▶ [PROVIDED MATERIAL]:
(** The name of a listed file is never empty. *)
Lemma basenameExt_plain entry :
  plainName entry -> Path.basenameExt entry (Path.extname entry) <> "".
Proof.
  intros Hplain. pose proof Hplain as [Hne _].
  unfold Path.basenameExt. rewrite (lastSegment_plain entry Hplain).
  destruct (String.eqb (Path.extname entry) "" || _); [exact Hne|].
  assert (Hshorter : Path.extname entry = "" \/
            String.length (Path.extname entry) < String.length entry).
  { unfold Path.extname. rewrite (lastSegment_plain entry Hplain).
    destruct (Str.lastIndexOf "." entry) as [[|i]|]; auto.
    destruct (String.eqb entry ".."); auto.
    right. rewrite length_drop.
    destruct entry; [contradiction|cbn; lia]. }
  destruct (String.eqb (Path.extname entry) entry) eqn:Heq.
  - apply String.eqb_eq in Heq. destruct Hshorter as [H|H].
    + congruence.
    + rewrite Heq in H. lia.
  - destruct (_ && _); [|exact Hne].
    apply take_nonEmpty; [|exact Hne].
    destruct Hshorter as [->|H]; [|lia].
    destruct entry; [contradiction|cbn; lia].
Qed.

Lemma scanEntries_grows fs dir entries acc eps e :
  scanEntries fs dir entries acc = Some eps -> In e acc -> In e eps.
Proof.
  revert acc. induction entries as [|entry entries IH]; intros acc; cbn [scanEntries].
  - intros [= <-]. auto.
  - destruct (scanEntry fs dir entry) as [[n p]|]; cbn [mbind option_bind]; [|discriminate].
    destruct (_ && _); intros H Hin; apply (IH _ H); [apply in_or_app; left|]; exact Hin.
Qed.

Lemma scanEntries_keeps fs dir entries acc eps entry n p :
  scanEntries fs dir entries acc = Some eps ->
  In entry entries ->
  scanEntry fs dir entry = Some (n, p) ->
  n <> "" -> p <> "" ->
  In {| name := n; inputPath := p;
        type := determineEntrypointType n (Path.extname p) |} eps.
Proof.
  intros Hscan Hin Hentry Hn Hp. revert acc Hscan.
  induction entries as [|entry' entries IH]; intros acc; [destruct Hin|].
  cbn [scanEntries]. destruct Hin as [->|Hin].
  - rewrite Hentry. cbn [mbind option_bind].
    apply String.eqb_neq in Hn, Hp. rewrite Hn, Hp. cbn [negb andb].
    intros H. apply (scanEntries_grows _ _ _ _ _ _ H).
    apply in_or_app. right. left. reflexivity.
  - destruct (scanEntry fs dir entry') as [[n' p']|]; cbn [mbind option_bind];
      [|discriminate].
    destruct (_ && _); apply IH; exact Hin.
Qed.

▶ [EXERCISE]: Among the entries above, locate the lines containing "destruct (_ && _); intros" and "inputPath := p;", and transcribe exactly those two lines and all lines between.

▶ [THE ANSWER]:
    destruct (_ && _); intros H Hin; apply (IH _ H); [apply in_or_app; left|]; exact Hin.
Qed.

Lemma scanEntries_keeps fs dir entries acc eps entry n p :
  scanEntries fs dir entries acc = Some eps ->
  In entry entries ->
  scanEntry fs dir entry = Some (n, p) ->
  n <> "" -> p <> "" ->
  In {| name := n; inputPath := p;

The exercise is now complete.